Ante mi malhumorado estado de ánimo por las abundantes amenazas, procedentes del mundillo abertzale, y que acabo de leer en mi e-mail, prefiero huir de la serena reflexión y brindaros cariñosamente un video de Manolo Quijano que he encontrado en You Tube. Mientras sigo viviendo en internet y busco información sobre Garikoitz Azpiazu e Irati Aranzábal -- barragana de José Ignacio de Juana Chaos -- para mi próximo artículo, disfrutad en clave leonesa, antes de que el presidente Rodríguez Zapatero y su acólito, 'Pepiño' Blanco, don José, vendan miserablemente el cortijo español.
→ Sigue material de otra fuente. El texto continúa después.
(** * Bracket City: puzzle state machine and scoring engine

    A shallow embedding of the puzzle engine of [solve-puzzle.ts]: the two
    bracket scanners ([findActiveClues], [findAvailableExpressions]), the three
    actions ([makeGuess], [getHint], [revealClue]), the scoring functions
    ([getScoreConfig], [calculateScore], [calculateRank]) and the assembly of
    the run result at the end of [solvePuzzleWithLLM].

    Modelling conventions.
    - A JavaScript string is a sequence of UTF-16 code units.  The records
      keep them as [string]; the scanners work on the list of code units
      ([chars]).  Code units range over U+0000..U+00FF, the 256 values of
      [ascii]; [toLowerCase] and [trim] are given on that whole range.
    - A cursor [i] into a string [str] is kept together with the text still to
      be read, [str.substring(i)].
    - [Set<string>] is [gset string].  The answer key, a
      [Record<string, string>] made by [JSON.parse], is kept as the
      [gmap string string] of its own entries, whose values are strings as
      the type of the record says; reading [solutions[key]] goes through
      [getSolution], which falls back on the members of [Object.prototype]
      as the language does ([undefined] is [None]).
    - A call that throws is a [Throw] of [Completion].  The text of a
      built-in function depends on the engine that runs the program
      ([Engine]); it matters to [revealClue] only, which can put such a text
      into the document.
    - Counters and scores are integers ([Z]); array offsets are [nat].
    - A [while] loop whose cursor jumps, and the recursion of [findClues] on
      freshly built text, are driven by a fuel argument; the lemmas
      [findClues_fuel] and [execLoop_fuel] show that the fuel handed over by
      the callers is always enough. *)

From Stdlib Require Import ZArith Ascii String List Lia Bool.
From stdpp Require Import base tactics option list sorting strings gmap.

(** ** JavaScript string primitives *)

Module JS.

Definition chars (s : string) : list ascii := list_ascii_of_string s.
Definition str (l : list ascii) : string := string_of_list_ascii l.

(** [s.slice(a, b)] for [0 <= a] and [0 <= b]. *)
Definition slice (s : string) (a b : nat) : string :=
  str (take (b - a) (drop a (chars s))).

(** [s.slice(a)] for [0 <= a]. *)
Definition sliceFrom (s : string) (a : nat) : string :=
  str (drop a (chars s)).

(** [s.charAt(0)]: the first code unit, or the empty string. *)
Definition charAt0 (s : string) : string :=
  match s with
  | EmptyString => EmptyString
  | String c _ => String c EmptyString
  end.

(** Truthiness of a string value: only the empty string is falsy. *)
Definition truthy (s : string) : bool :=
  match s with
  | EmptyString => false
  | String _ _ => true
  end.

(** [toLowerCase] on one code unit: A-Z, and U+00C0..U+00DE but U+00D7. *)
Definition lowerChar (c : ascii) : ascii :=
  let n := nat_of_ascii c in
  if (65 <=? n) && (n <=? 90) then ascii_of_nat (n + 32)
  else if (192 <=? n) && (n <=? 222) && negb (n =? 215) then ascii_of_nat (n + 32)
  else c.

Definition toLowerCase (s : string) : string :=
  str (map lowerChar (chars s)).

(** White space and line terminators removed by [trim]: TAB, LF, VT, FF, CR,
    SP and NBSP. *)
Definition isSpace (c : ascii) : bool :=
  let n := nat_of_ascii c in
  ((9 <=? n) && (n <=? 13)) || (n =? 32) || (n =? 160).

Fixpoint trimStart (l : list ascii) : list ascii :=
  match l with
  | c :: l' => if isSpace c then trimStart l' else l
  | [] => []
  end.

Definition trimEnd (l : list ascii) : list ascii :=
  rev (trimStart (rev l)).

Definition trim (s : string) : string :=
  str (trimEnd (trimStart (chars s))).

(** The double quote, for the template literals of the messages. *)
Definition dq : string := String (ascii_of_nat 34) EmptyString.

End JS.

(** ** Types *)

Record Clue := mkClue {
  start : nat;
  end_ : nat;
  text : string;
  expression : string
}.

Record Expression := mkExpression {
  expr_expression : string;
  startIndex : nat;
  endIndex : nat
}.

Record GameState := mkGameState {
  displayState : string;
  solvedExpressions : gset string;
  hintedExpressions : gset string;
  revealedExpressions : gset string;
  activeClues : list Clue;
  totalClues : nat
}.

Record PuzzleData := mkPuzzleData {
  completionText : string;
  puzzleDate : string;
  completionURL : string;
  solutions : gmap string string;
  initialPuzzle : string;
  puzzleSolution : string
}.

(** ** The recursive scanner *)

Definition isOpen (c : ascii) : bool := Ascii.eqb c "["%char.
Definition isClose (c : ascii) : bool := Ascii.eqb c "]"%char.

(** State of the inner [while (i < str.length && bracketCount > 0)] loop when
    it stops. *)
Record SpanScan := mkSpanScan {
  ss_rest : list ascii;          (* str.substring(i) *)
  ss_i : nat;
  ss_bracketCount : nat;
  ss_hasNestedBrackets : bool;
  ss_innerContent : list ascii
}.

Fixpoint scanSpan (rest : list ascii) (i bracketCount : nat)
    (hasNestedBrackets : bool) (innerContent : list ascii) : SpanScan :=
  match rest, bracketCount with
  | c :: rest', S below =>
      if isOpen c then
        scanSpan rest' (S i) (S bracketCount) true (innerContent ++ [c])
      else if isClose c then
        scanSpan rest' (S i) below hasNestedBrackets (innerContent ++ [c])
      else
        scanSpan rest' (S i) bracketCount hasNestedBrackets (innerContent ++ [c])
  | _, _ => mkSpanScan rest i bracketCount hasNestedBrackets innerContent
  end.

(** [innerContent.slice(0, -1)] *)
Definition dropLast (l : list ascii) : list ascii := take (length l - 1) l.

(** The body of [findClues(str, startOffset)] from cursor [i] on, with
    [rest = str.substring(i)]; [activeClues] is the array of the enclosing
    [findActiveClues], threaded through.  [None] only when the fuel runs out. *)
Fixpoint findClues (fuel : nat) (str rest : list ascii) (i startOffset : nat)
    (activeClues : list Clue) : option (list Clue) :=
  match fuel with
  | 0 => None
  | S fuel' =>
      match rest with
      | [] => Some activeClues
      | c :: rest' =>
          if isOpen c then
            let startIndex := i in
            let sc := scanSpan rest' (S i) 1 false [] in
            let innerContent := dropLast (ss_innerContent sc) in
            if negb (ss_hasNestedBrackets sc) then
              findClues fuel' str (ss_rest sc) (ss_i sc) startOffset
                (activeClues ++
                   [ {| start := startOffset + startIndex;
                        end_ := startOffset + ss_i sc;
                        text :=
                          JS.str (take (ss_i sc - startIndex) (drop startIndex str));
                        expression := JS.str innerContent |} ])
            else
              match findClues fuel' innerContent innerContent 0
                      (startOffset + startIndex + 1) activeClues with
              | Some activeClues' =>
                  findClues fuel' str (ss_rest sc) (ss_i sc) startOffset activeClues'
              | None => None
              end
          else findClues fuel' str rest' (S i) startOffset activeClues
      end
  end.

(** [findActiveClues(puzzleText)].  The fuel handed over is enough for every
    text ([findClues_fuel]), so [findActiveClues] is the array returned. *)
Definition findActiveClues_opt (puzzleText : string) : option (list Clue) :=
  let str := JS.chars puzzleText in
  findClues (S (length str)) str str 0 0 [].

Definition findActiveClues (puzzleText : string) : list Clue :=
  default [] (findActiveClues_opt puzzleText).

(** ** The regular-expression scanner *)

Definition isBracket (c : ascii) : bool := isOpen c || isClose c.

(** The longest prefix of code units in the class [[^\[\]]], and what
    follows it. *)
Fixpoint spanClass (l : list ascii) : list ascii * list ascii :=
  match l with
  | c :: l' =>
      if isBracket c then ([], l)
      else let '(body, tl) := spanClass l' in (c :: body, tl)
  | [] => ([], [])
  end.

(** A match of [/\[([^\[\]]+?)\]/] anchored at the head of [s]: the capture
    group and the text after the match.  As the class excludes the closing
    bracket, the lazy [+?] can only stop at the end of the longest run. *)
Definition matchHere (s : list ascii) : option (list ascii * list ascii) :=
  match s with
  | c :: s' =>
      if isOpen c then
        match spanClass s' with
        | (b :: body, c' :: tl) =>
            if isClose c' then Some (b :: body, tl) else None
        | _ => None
        end
      else None
  | [] => None
  end.

Record RegexMatch := mkRegexMatch {
  m_index : nat;                 (* match.index *)
  m_group : list ascii;          (* match[1] *)
  m_length : nat;                (* match[0].length *)
  m_rest : list ascii            (* the input from regex.lastIndex on *)
}.

(** [regex.exec(s)] with [lastIndex = pos], [rest] being the input from
    [lastIndex] on: the leftmost match at or after [lastIndex]. *)
Fixpoint exec (rest : list ascii) (pos : nat) : option RegexMatch :=
  match matchHere rest with
  | Some (group, tl) => Some (mkRegexMatch pos group (length group + 2) tl)
  | None =>
      match rest with
      | _ :: rest' => exec rest' (S pos)
      | [] => None
      end
  end.

(** The [while ((match = regex.exec(...)) !== null)] loop. *)
Fixpoint execLoop (fuel : nat) (rest : list ascii) (lastIndex : nat)
    (matchedPositions : gset nat) (results : list Expression)
    : option (list Expression) :=
  match fuel with
  | 0 => None
  | S fuel' =>
      match exec rest lastIndex with
      | None => Some results
      | Some m =>
          let startIdx := m_index m in
          let endIdx := startIdx + m_length m in
          if negb (bool_decide (startIdx ∈ matchedPositions)) then
            execLoop fuel' (m_rest m) endIdx ({[startIdx]} ∪ matchedPositions)
              (results ++ [ {| expr_expression := JS.str (m_group m);
                               startIndex := startIdx;
                               endIndex := endIdx |} ])
          else execLoop fuel' (m_rest m) endIdx matchedPositions results
      end
  end.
Lo duro de la realidad diaria es comprobar que, mientras el Estado debate entre el terrorismo y la mal enfocada negociación del presidente Rodríguez, en León siguen haciendo política de segunda división. Tan solo puede salvarles la reaparición de De Francisco, justo en el momento en que se hunde la Unión del Pueblo leonés (UPL), casi tanto como ‘Izquierda Hundida’. Por el contrario, en la capital del Reino (Valladolid), miran y reflexionan no sin preocupación hacia muchos temas que condenan a la Comunidad y llevan al cierre de empresas, incrementan considerablemente el paro, paralizan la vivienda, obligan a emigrar a la juventud, ponen puertas al campo.... Y, mientras tanto, Juan Vicente Herrera continúa aislado de la realidad y sin enterarse de lo que le rodea; le hacen la cama y pone las sábanas; le vendimian y riega las vid; le pasean por Castilla y, mientras, le roban León; le engañan en la educación y sigue defendiendo la trasnochada formación profesional de hace años; le mueven la silla y cree que la mece el viento; le 'venden' Tren de Alta Velocidad (TAV) por Tren de Altas Prestaciones (TAP); le dan gato por liebre con los topillos y comercializa humo, agua en cesta de mimbre y vocablos en talego; le venden la burra, coja y soltera, y la paga a buen precio...

¡Pobre Juan Vicente,...! Su entrevista con el gafe de Moncloa le ha llevado al desasosiego y a la frustración. En pleno siglo XXI, sus altos cargos del Gobierno regional le siguen cantando la canción infantil del colegio: "Vicente, culo caliente, la botijilla del aguardiente... ¿quién te ha robao la burra?... ¡Tú, tú!" Lo dicho....mejor, escuchad a Manolo Quijano.

Mientras Herrera Campo, Juan Vicente, acampa en la mentira de sus más cercanos colaboradores, la ciudadanía aprende a cosechar el mañana, a edificar el futuro y a alejar al enemigo hacia inhóspitos lares. Y si el todavía presidente de Castilla y León, León y Castilla (tanto monta, monta tanto) duerme en su mecedora poltrona sin oposición que le perturbe, Castilla busca la fórmula de la ilusión para el mañana y... León... camina hacia la soledad del Reino que fue y pocos reconocen.

León y Castilla, Castilla y León siguen siendo un mal avenido matrimonio. Muy mal avenido. Cuando el matrimonio, 'gaymonio' o 'lesbimonio' deja de funcionar... hay que romper los lazos antes de que sea tarde. Honore de Balzac solía decir que "el matrimonio debe combatir sin tregua un monstruo que todo lo devora: la costumbre". Castilla y León, León y Castilla no deben permitir que la costumbre amalgame lo que artificialmente se unió. Ni una a otro, ni otro a una se dieron palabra. Y es que el medio más seguro de mantener la palabra es no darla nunca, según Napoleón.